There
is the group that have taken to it enthusiastically and I have
had many reports from pharmacists rising to the challenge of registration
and then using the services of an 'accredited pharmacist' as they
cope with the increasing stream of referrals from the local GP.
By and large these have been worthy activities with happy customers/patients.
There have been a few comments from GPs that suggested some pharmacists
may have stepped beyond the task and offered comments to the patient
that when relayed back to the GP was negative for the process.
Hopefully these have been addressed discretely and the GP is still
happy to order HMR's.
The GPs who are referring multiple patients at this early stage
are the converted and I hope they will remain so.
There is a second group who has responded positively being more
selective with the patients.
Usually these are the very difficult cases and the reviews have
been quite challenging for the pharmacist. Some innovative solutions
have been suggested and much duplication of medicines picked up.
Often these involve patients for whom English is not the first
language and as they are older, English is not usually spoken
or understood well.
It has been useful to take along a pharmacy assistant who speaks
the language of the patient as an interpreter and often this is
possible, as the patient has selected the pharmacy on these grounds.
The third group is the GPs who as yet do not see the need for
this service for their patients believing, as they always have
been, that they are everything to the patient.
In many instances they are not placed near a pharmacy and do not
have a working relationship with a local pharmacist.
This is not really a concern yet as educational activities relating
to the DMMR are planned in the Division and as the service becomes
more well known, and GPs talk amongst themselves, many not yet
converted will recognise an opportunity to refer a patient.

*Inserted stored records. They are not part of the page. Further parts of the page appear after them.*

(* ===== verification/FileStore.v ===== *)
(** * Filters in files ([gqf_file.c])

    A file is its size and its contents, the little-endian reading of its bytes; the
    file system maps paths to files.  A filter written to a file is its metadata, laid
    out as the C structure is, followed by its blocks.  A memory-mapped filter and its
    file are one and the same memory: the filter is kept as the [QF], and [sync_file]
    gives the contents the file has. *)

From S2P Require Import Prelude BitSeq RankSelect Hashutil Blocks Locks CounterCode Insert Remove Iterator Filter.
From stdpp Require Import gmap.
#[local] Open Scope Z_scope.

Definition path : Type := list Z.
Record file := mk_file { f_size : Z; f_data : Z }.
Definition files : Type := gmap path file.

(** ** The layout of the metadata *)

(** Fields of given sizes in bytes, one after the other. *)
Fixpoint pack (l : list (Z * Z)) : Z :=
  match l with
  | [] => 0
  | (n, v) :: l => v mod 2 ^ (8 * n) + 2 ^ (8 * n) * pack l
  end.

Fixpoint unpack (ns : list Z) (img : Z) : list Z :=
  match ns with
  | [] => []
  | n :: ns => img mod 2 ^ (8 * n) :: unpack ns (img / 2 ^ (8 * n))
  end.

Definition hashmode_code (h : qf_hashmode) : Z :=
  match h with QF_HASH_DEFAULT => 0 | QF_HASH_INVERTIBLE => 1 | QF_HASH_NONE => 2 end.
Definition hashmode_of_code (c : Z) : option qf_hashmode :=
  if c =? 0 then Some QF_HASH_DEFAULT else if c =? 1 then Some QF_HASH_INVERTIBLE
  else if c =? 2 then Some QF_HASH_NONE else None.

(** Four bytes of padding align [nslots]. *)
Definition field_sizes : list Z := [8; 4; 4; 8; 4; 4; 8; 8; 8; 8; 8; 8; 16; 8; 8; 8; 8].

Definition metadata_fields (md : qfmetadata) : list Z :=
  [md.(magic_endian_number); hashmode_code md.(hash_mode); md.(auto_resize); md.(total_size_in_bytes);
   md.(seed); 0; md.(nslots); md.(xnslots); md.(key_bits); md.(value_bits); md.(key_remainder_bits);
   md.(bits_per_slot); md.(range); md.(nblocks); md.(nelts); md.(ndistinct_elts); md.(noccupied_slots)].

Definition metadata_image (md : qfmetadata) : Z := pack (zip field_sizes (metadata_fields md)).

Definition image_metadata (img : Z) : option qfmetadata :=
  match unpack field_sizes img with
  | [magic; h; ar; size; sd; _; ns; xns; kb; vb; krb; bits; rg; nb; ne; nd; no] =>
    let? h := hashmode_of_code h in
    Some (mk_metadata magic h ar size sd ns xns kb vb krb bits rg nb ne nd no)
  | _ => None
  end.

(** The bytes of a filter: metadata, then [total_size_in_bytes] bytes of blocks. *)
Definition qf_image (qf : QF) : file :=
  let size := qf.(metadata).(total_size_in_bytes) in
  mk_file (sizeof_qfmetadata + size)
    (metadata_image qf.(metadata) + 2 ^ (8 * sizeof_qfmetadata) * (qf.(blocks) mod 2 ^ (8 * size))).

(** ** Serialisation *)

Definition fresh_locks (xnslots : Z) : Z * list Z :=
  let num_locks := xnslots / NUM_SLOTS_TO_LOCK + 2 in (num_locks, replicate (Z.to_nat num_locks) 0).

Definition qf_serialize (fs : files) (qf : QF) (filename : path) : Z * files :=
  ((sizeof_qfmetadata + qf.(metadata).(total_size_in_bytes))%u64, <[filename := qf_image qf]> fs).

(** [None]: the file does not open, is too short or has the wrong magic number ([exit]). *)
Definition qf_deserialize (fs : files) (filename : path) : option (Z * QF) :=
  let? f := fs !! filename in
  if f.(f_size) <? sizeof_qfmetadata then None else
  let? md := image_metadata f.(f_data) in
  if negb (md.(magic_endian_number) =? MAGIC_NUMBER) then None else
  let '(num_locks, locks) := fresh_locks md.(xnslots) in
  let rt := mk_runtime (Some filename) None num_locks 0 locks in
  let size := md.(total_size_in_bytes) in
  (* fread of one item of [size] bytes; an item of no bytes is never read *)
  if (size =? 0) || (f.(f_size) <? sizeof_qfmetadata + size) then None else
  let blocks := (f.(f_data) / 2 ^ (8 * sizeof_qfmetadata)) mod 2 ^ (8 * size) in
  Some ((sizeof_qfmetadata + size)%u64, mk_QF rt md blocks).

(** ** Memory-mapped filters *)

Definition QF_USEFILE_READ_ONLY : Z := 0x01.
Definition QF_USEFILE_READ_WRITE : Z := 0x02.

(** The contents of the file of a mapped filter. *)
Definition sync_file (fs : files) (qf : QF) : files :=
  match qf.(runtimedata).(filepath) with
  | Some p => <[p := qf_image qf]> fs
  | None => fs
  end.

Definition with_file (qf : QF) (filename : path) : QF :=
  let rt := qf.(runtimedata) in
  set_runtime qf (mk_runtime (Some filename) (Some qf_resize_file_fn) rt.(num_locks) rt.(metadata_lock) rt.(locks)).

(** [qf_initfile]; [open_ok]: whether the file can be created, sized and mapped. *)
Definition qf_initfile (open_ok : bool) (fs : files) (qf : QF) (nslots key_bits value_bits : Z) (hash : qf_hashmode)
    (seed : Z) (filename : path) : option (bool * QF * files) :=
  let total_num_bytes := fst (qf_init qf nslots key_bits value_bits hash seed None) in
  if negb open_ok then None else
  let qf := set_runtime qf zero_runtime in
  let '(init_size, qf) := qf_init qf nslots key_bits value_bits hash seed (Some total_num_bytes) in
  let qf := with_file qf filename in
  Some (init_size =? total_num_bytes, qf, sync_file fs qf).

(** [qf_usefile].  The run-time data is zeroed, and [num_locks] with it, before the locks
    are allocated; a wrong flag leaves the filter as it was. *)
Definition qf_usefile (fs : files) (qf : QF) (filename : path) (flag : Z) : option (Z * QF) :=
  if negb ((flag =? QF_USEFILE_READ_ONLY) || (flag =? QF_USEFILE_READ_WRITE)) then Some (0, qf) else
  let? f := fs !! filename in
  let rt := mk_runtime (Some filename) (Some qf_resize_file_fn) 0 0 (replicate (Z.to_nat 0) 0) in
  let? md := image_metadata f.(f_data) in
  if negb (md.(magic_endian_number) =? MAGIC_NUMBER) then None else
  let qf := mk_QF rt md (f.(f_data) / 2 ^ (8 * sizeof_qfmetadata)) in
  Some ((sizeof_qfmetadata + md.(total_size_in_bytes))%u64, qf).

(** [qf_closefile]: the mapping is flushed and removed. *)
Definition qf_closefile (fs : files) (qf : QF) : bool * files := (true, sync_file fs qf).

(** [qf_deletefile]: the file is closed and removed. *)
Definition qf_deletefile (fs : files) (qf : QF) : bool * files :=
  let '(ok, fs) := qf_closefile fs qf in
  match qf.(runtimedata).(filepath) with
  | Some p => if ok then (true, delete p fs) else (false, fs)
  | None => (ok, fs)
  end.

(** ** Resizing into a new file *)

(** ["%ld"] *)
Fixpoint decimal (fuel : nat) (n : Z) (acc : list Z) : list Z :=
  match fuel with
  | O => acc
  | S fuel => let acc := (48 + n mod 10) :: acc in if n / 10 =? 0 then acc else decimal fuel (n / 10) acc
  end.
Definition decimal_i64 (n : Z) : list Z :=
  if n <? 0 then 45 :: decimal 20 (- n) [] else decimal 20 n [].

(** [snprintf(new_filename, len, "%s_%ld", path, nslots)]: at most [len - 1] bytes. *)
Definition resized_filename (p : path) (nslots : Z) : path :=
  let new_filename_len := Z.of_nat (length p) + 1 + 13 in
  take (Z.to_nat (new_filename_len - 1)) (p ++ 95 :: decimal_i64 (i64 nslots)).

(** [rename(old, new)] *)
Definition rename_file (fs : files) (old new : path) : files :=
  match fs !! old with Some f => <[new := f]> (delete old fs) | None => fs end.

Section FileResize.
Context (resize : files -> QF -> Z -> option (Z * QF * files)).

(** [qf_resize_file]: the keys are copied into a filter in a new file, which then
    replaces the old file. *)
Definition qf_resize_file_with (open_ok : bool) (fs : files) (qf : QF) (nslots : Z) : option (Z * QF * files) :=
  let? p := qf.(runtimedata).(filepath) in
  let new_filename := resized_filename p nslots in
  let md := qf.(metadata) in
  let? (ok, new_qf, fs) :=
    qf_initfile open_ok fs blank_QF nslots md.(key_bits) md.(value_bits) md.(hash_mode) md.(seed) new_filename in
  if negb ok then Some (0, qf, fs) else
  let new_qf := if negb (md.(auto_resize) =? 0) then qf_set_auto_resize new_qf true else new_qf in
  let? (_, qfi) := qf_iterator_from_position qf 0 in
  let? (ret, new_qf, fs) := copy_keys resize (S (scan_fuel qf)) fs new_qf qfi 0 in
  if ret <? 0 then Some (ret, qf, fs) else
  let '(_, fs) := qf_deletefile fs qf in
  let fs := sync_file fs new_qf in
  let fs := match new_qf.(runtimedata).(filepath) with Some q => rename_file fs q p | None => fs end in
  Some (ret, with_file new_qf p, fs).
End FileResize.

(** [container_resize], which points to one of the two resize functions. *)
Fixpoint container_resize_call (depth : nat) (fs : files) (qf : QF) (nslots : Z) : option (Z * QF * files) :=
  match depth with
  | O => None
  | S depth =>
    match qf.(runtimedata).(container_resize) with
    | Some qf_resize_malloc_fn => qf_resize_malloc_with (container_resize_call depth) true fs qf nslots
    | Some qf_resize_file_fn => qf_resize_file_with (container_resize_call depth) true fs qf nslots
    | None => None
    end
  end.

Definition qf_resize_file (fs : files) (qf : QF) (nslots : Z) : option (Z * QF * files) :=
  qf_resize_file_with (container_resize_call resize_depth) true fs qf nslots.

(** ** Round trips *)

Lemma unpack_pack l rest : Forall (fun '(n, v) => 0 <= n /\ fits (8 * n) v) l ->
  unpack (l.*1) (pack l + 2 ^ (8 * Z.of_nat (sum_list_with (fun p => Z.to_nat p.1) l)) * rest) = l.*2.
Proof.
  intros H. induction H as [|[n v] l [Hn Hv] HF IH]; [done|].
  cbn [fmap list_fmap pack unpack fst snd sum_list_with].
  assert (0 < 2 ^ (8 * n)) by (apply Z.pow_pos_nonneg; lia).
  replace (8 * Z.of_nat (Z.to_nat n + sum_list_with (fun p => Z.to_nat p.1) l))
    with (8 * n + 8 * Z.of_nat (sum_list_with (fun p => Z.to_nat p.1) l)) by lia.
  rewrite Z.pow_add_r by lia. rewrite (Z.mod_small v) by exact Hv.
  set (s := sum_list_with _ l) in *.
  replace (v + 2 ^ (8 * n) * pack l + 2 ^ (8 * n) * 2 ^ (8 * Z.of_nat s) * rest)
    with (v + (pack l + 2 ^ (8 * Z.of_nat s) * rest) * 2 ^ (8 * n)) by ring.
  rewrite Z.mod_add, Z.mod_small by (try exact Hv; lia).
  rewrite Z.div_add, Z.div_small by (try exact Hv; lia). rewrite Z.add_0_l. now f_equal.
Qed.

(** The fields have the widths of their C types. *)
Record metadata_fits (md : qfmetadata) : Prop := {
  mf_magic : fits 64 md.(magic_endian_number); mf_auto : fits 32 md.(auto_resize);
  mf_size : fits 64 md.(total_size_in_bytes); mf_seed : fits 32 md.(seed);
  mf_nslots : fits 64 md.(nslots); mf_xnslots : fits 64 md.(xnslots);
  mf_key_bits : fits 64 md.(key_bits); mf_value_bits : fits 64 md.(value_bits);
  mf_krb : fits 64 md.(key_remainder_bits); mf_bps : fits 64 md.(bits_per_slot);
  mf_range : fits 128 md.(range); mf_nblocks : fits 64 md.(nblocks);
  mf_nelts : fits 64 md.(nelts); mf_nd : fits 64 md.(ndistinct_elts); mf_no : fits 64 md.(noccupied_slots);
}.

Lemma hashmode_code_of h : hashmode_of_code (hashmode_code h) = Some h.
Proof. destruct h; reflexivity. Qed.

Lemma image_metadata_image md rest :
  metadata_fits md ->
  image_metadata (metadata_image md + 2 ^ (8 * sizeof_qfmetadata) * rest) = Some md.
Proof.
  intros F. set (l := zip field_sizes (metadata_fields md)).
  assert (HF : Forall (fun '(n, v) => 0 <= n /\ fits (8 * n) v) l).
  { destruct F. subst l. repeat constructor; cbn; try lia; try assumption;
      try (destruct (hash_mode md); cbn; lia); unfold fits in *; lia. }
  unfold image_metadata.
  pose proof (unpack_pack l rest HF) as U.  change (l.*1) with field_sizes in U. change (l.*2) with (metadata_fields md) in U.
  change (pack l) with (metadata_image md) in U.
  change (sum_list_with (fun p => Z.to_nat p.1) l) with 128%nat in U. change (Z.of_nat 128) with sizeof_qfmetadata in U.
  rewrite U. unfold metadata_fields. rewrite hashmode_code_of. destruct md; reflexivity.
Qed.

Lemma metadata_image_bound md : 0 <= metadata_image md < 2 ^ (8 * sizeof_qfmetadata).
Proof.
  unfold metadata_image.
  assert (B : forall l, Forall (fun p => 0 <= p.1) l ->
    0 <= pack l < 2 ^ (8 * Z.of_nat (sum_list_with (fun p => Z.to_nat p.1) l))).
  { induction 1 as [|[n v] l Hn _ IH]; [cbn; lia|]. cbn [pack sum_list_with fst] in *.
    assert (P : 0 < 2 ^ (8 * n)) by (apply Z.pow_pos_nonneg; lia).
    pose proof (Z.mod_pos_bound v (2 ^ (8 * n)) P).
    set (s := sum_list_with _ l) in *.
    replace (8 * Z.of_nat (Z.to_nat n + s)) with (8 * n + 8 * Z.of_nat s) by lia.
    rewrite Z.pow_add_r by lia. nia. }
  specialize (B (zip field_sizes (metadata_fields md))). apply B. repeat constructor; cbn; lia.
Qed.

Lemma image_data md b n :
  (metadata_image md + 2 ^ (8 * sizeof_qfmetadata) * b) / 2 ^ (8 * sizeof_qfmetadata) mod 2 ^ n = b mod 2 ^ n.
Proof.
  rewrite Z.mul_comm, Z.div_add, Z.div_small by (try apply metadata_image_bound; done). now rewrite Z.add_0_l.
Qed.

(** C34: a filter read back from the file it was serialised to has the same metadata and
    blocks, remembers the file, and has all its locks free.  The sizes returned by the
    two functions agree. *)
Theorem serialize_roundtrip fs qf filename :
  metadata_fits qf.(metadata) -> qf.(metadata).(magic_endian_number) = MAGIC_NUMBER ->
  0 < qf.(metadata).(total_size_in_bytes) -> fits (8 * qf.(metadata).(total_size_in_bytes)) qf.(blocks) ->
  let '(written, fs') := qf_serialize fs qf filename in
  exists qf', qf_deserialize fs' filename = Some (written, qf')
    /\ qf'.(metadata) = qf.(metadata) /\ qf'.(blocks) = qf.(blocks)
    /\ qf'.(runtimedata).(filepath) = Some filename
    /\ qf'.(runtimedata).(metadata_lock) = 0
    /\ Z.of_nat (length qf'.(runtimedata).(locks)) = qf.(metadata).(xnslots) / NUM_SLOTS_TO_LOCK + 2
    /\ Forall (eq 0) qf'.(runtimedata).(locks).
Proof.
  intros HF HM HS HB. unfold qf_serialize, qf_deserialize. cbv beta iota.
  assert (E : (<[filename := qf_image qf]> fs : files) !! filename = Some (qf_image qf))
    by apply (lookup_insert_eq (M := gmap path)).
  rewrite E. clear E.
  unfold qf_image. cbn [f_size f_data].
  set (size := total_size_in_bytes (metadata qf)) in *.
  destruct (Z.ltb_spec (sizeof_qfmetadata + size) sizeof_qfmetadata); [unfold sizeof_qfmetadata in *; lia|].
  rewrite image_metadata_image by done. rewrite HM, Z.eqb_refl. cbn [negb]. fold size.
  destruct (Z.eqb_spec size 0), (Z.ltb_spec (sizeof_qfmetadata + size) (sizeof_qfmetadata + size)); try lia.
  cbn [orb]. eexists. split; [reflexivity|]. cbn [metadata blocks runtimedata filepath metadata_lock locks].
  rewrite image_data, Zmod_mod, Z.mod_small by exact HB. repeat split; auto.
  - rewrite length_replicate, Z2Nat.id; [done|]. pose proof (mf_xnslots _ HF) as [? _].
    assert (0 <= xnslots (metadata qf) / NUM_SLOTS_TO_LOCK) by (apply Z.div_pos; [lia|done]). lia.
  - apply Forall_replicate. reflexivity.
Qed.

Definition small_filter : QF :=
  mk_QF (mk_runtime None None 2 0 [0; 0])
    (mk_metadata MAGIC_NUMBER QF_HASH_NONE 0 2 0 1 11 8 0 8 8 256 1 3 2 2) 0xabcd.

Lemma serialize_roundtrip_witness :
  exists qf', qf_deserialize (snd (qf_serialize (∅ : files) small_filter [102])) [102] = Some (130, qf')
    /\ blocks qf' = 0xabcd.
Proof.
  pose proof (serialize_roundtrip (∅ : files) small_filter [102]) as H.
  destruct (qf_serialize ∅ small_filter [102]) as [written fs'] eqn:E. cbn [snd].
  unfold qf_serialize in E. apply pair_equal_spec in E as [<- _].
  destruct H as (qf' & D & _ & B & _); [split; (vm_compute; split; (discriminate || reflexivity))|reflexivity|reflexivity|vm_compute; split; (discriminate || reflexivity)|].
  exists qf'. split; [exact D|exact B].
Defined.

Changing the culture with this great opportunity for using pharmacists'
expertise is a challenge.
It is a challenge for the GPs also who must give over a bit of
their autonomy with the patient to another professional who in
more instances than not they do not know well.
They often do not understand a pharmacist expertise.
The HMR process has the potential to change this.
It is a challenge for the pharmacists also as they put their expertise
on the line and work in partnership with GPs for the patient's
well being in a new innovative way with accountability.
Following the HMR ideally will be the monitoring and a two-way
dialogue on behalf of the patient into the future.
Isn't this what pharmacy is really about?